Repeat only the lines below from the one containing "(* ===== verification/RebootManager.v" through the one containing "From stdpp Require", inclusive, exactly as written.

Data records:
┌────────
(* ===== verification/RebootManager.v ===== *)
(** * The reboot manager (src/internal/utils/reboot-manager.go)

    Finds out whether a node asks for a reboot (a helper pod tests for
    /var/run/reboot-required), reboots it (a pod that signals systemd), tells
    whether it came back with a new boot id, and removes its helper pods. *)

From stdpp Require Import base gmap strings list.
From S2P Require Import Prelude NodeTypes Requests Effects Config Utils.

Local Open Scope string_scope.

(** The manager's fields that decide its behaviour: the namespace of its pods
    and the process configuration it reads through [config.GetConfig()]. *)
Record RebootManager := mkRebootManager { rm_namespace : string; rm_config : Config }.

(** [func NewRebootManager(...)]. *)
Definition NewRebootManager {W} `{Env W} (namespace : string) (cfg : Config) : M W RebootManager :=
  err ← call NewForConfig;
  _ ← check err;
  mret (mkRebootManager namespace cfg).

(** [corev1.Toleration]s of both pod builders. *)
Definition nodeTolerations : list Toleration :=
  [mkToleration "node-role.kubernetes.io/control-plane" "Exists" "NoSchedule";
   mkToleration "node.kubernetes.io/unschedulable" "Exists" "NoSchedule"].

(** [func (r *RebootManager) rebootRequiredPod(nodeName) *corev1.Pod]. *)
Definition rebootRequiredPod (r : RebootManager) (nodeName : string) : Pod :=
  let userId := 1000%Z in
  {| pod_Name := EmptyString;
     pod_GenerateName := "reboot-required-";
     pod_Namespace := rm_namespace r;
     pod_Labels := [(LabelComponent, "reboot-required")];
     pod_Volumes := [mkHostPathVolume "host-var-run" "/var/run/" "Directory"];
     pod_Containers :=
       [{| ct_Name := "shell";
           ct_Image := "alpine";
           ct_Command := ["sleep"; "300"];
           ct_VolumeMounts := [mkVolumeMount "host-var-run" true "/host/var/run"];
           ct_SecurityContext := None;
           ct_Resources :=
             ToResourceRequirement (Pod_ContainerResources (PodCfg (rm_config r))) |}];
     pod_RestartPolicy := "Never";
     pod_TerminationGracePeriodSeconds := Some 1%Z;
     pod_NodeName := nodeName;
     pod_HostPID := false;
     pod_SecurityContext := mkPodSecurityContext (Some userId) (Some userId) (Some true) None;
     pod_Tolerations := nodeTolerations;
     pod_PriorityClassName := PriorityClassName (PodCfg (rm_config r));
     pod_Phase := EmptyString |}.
└────────
┌────────
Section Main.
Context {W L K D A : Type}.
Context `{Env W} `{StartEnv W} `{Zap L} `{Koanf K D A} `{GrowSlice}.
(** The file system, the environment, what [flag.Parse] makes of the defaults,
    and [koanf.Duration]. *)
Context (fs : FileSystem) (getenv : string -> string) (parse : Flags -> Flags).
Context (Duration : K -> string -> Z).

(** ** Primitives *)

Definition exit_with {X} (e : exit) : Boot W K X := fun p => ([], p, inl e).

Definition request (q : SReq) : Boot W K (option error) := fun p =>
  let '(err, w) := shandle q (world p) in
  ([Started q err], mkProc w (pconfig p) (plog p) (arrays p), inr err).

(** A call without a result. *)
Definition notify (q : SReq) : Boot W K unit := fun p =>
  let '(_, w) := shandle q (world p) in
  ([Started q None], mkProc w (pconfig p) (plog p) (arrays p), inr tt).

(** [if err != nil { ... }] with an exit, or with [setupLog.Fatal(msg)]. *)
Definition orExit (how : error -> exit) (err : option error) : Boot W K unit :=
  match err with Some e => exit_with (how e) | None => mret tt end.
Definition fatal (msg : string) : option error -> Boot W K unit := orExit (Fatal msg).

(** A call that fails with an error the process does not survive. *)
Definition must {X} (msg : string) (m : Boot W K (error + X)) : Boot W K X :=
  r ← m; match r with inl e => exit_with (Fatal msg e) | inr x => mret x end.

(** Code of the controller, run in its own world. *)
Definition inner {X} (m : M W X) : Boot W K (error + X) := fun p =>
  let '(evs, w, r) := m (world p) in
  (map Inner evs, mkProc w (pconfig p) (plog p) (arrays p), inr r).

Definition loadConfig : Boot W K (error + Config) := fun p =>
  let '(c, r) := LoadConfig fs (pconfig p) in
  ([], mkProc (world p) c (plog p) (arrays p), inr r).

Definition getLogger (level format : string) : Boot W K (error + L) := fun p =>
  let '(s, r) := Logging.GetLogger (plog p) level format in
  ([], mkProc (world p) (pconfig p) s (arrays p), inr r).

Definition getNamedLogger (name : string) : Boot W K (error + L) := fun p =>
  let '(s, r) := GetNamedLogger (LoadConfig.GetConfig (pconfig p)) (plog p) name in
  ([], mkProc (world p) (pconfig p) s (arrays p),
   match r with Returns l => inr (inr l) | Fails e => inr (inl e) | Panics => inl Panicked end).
└────────
**Solution to this exercise:**
(* ===== verification/RebootManager.v ===== *)
(** * The reboot manager (src/internal/utils/reboot-manager.go)

    Finds out whether a node asks for a reboot (a helper pod tests for
    /var/run/reboot-required), reboots it (a pod that signals systemd), tells
    whether it came back with a new boot id, and removes its helper pods. *)

From stdpp Require Import base gmap strings list.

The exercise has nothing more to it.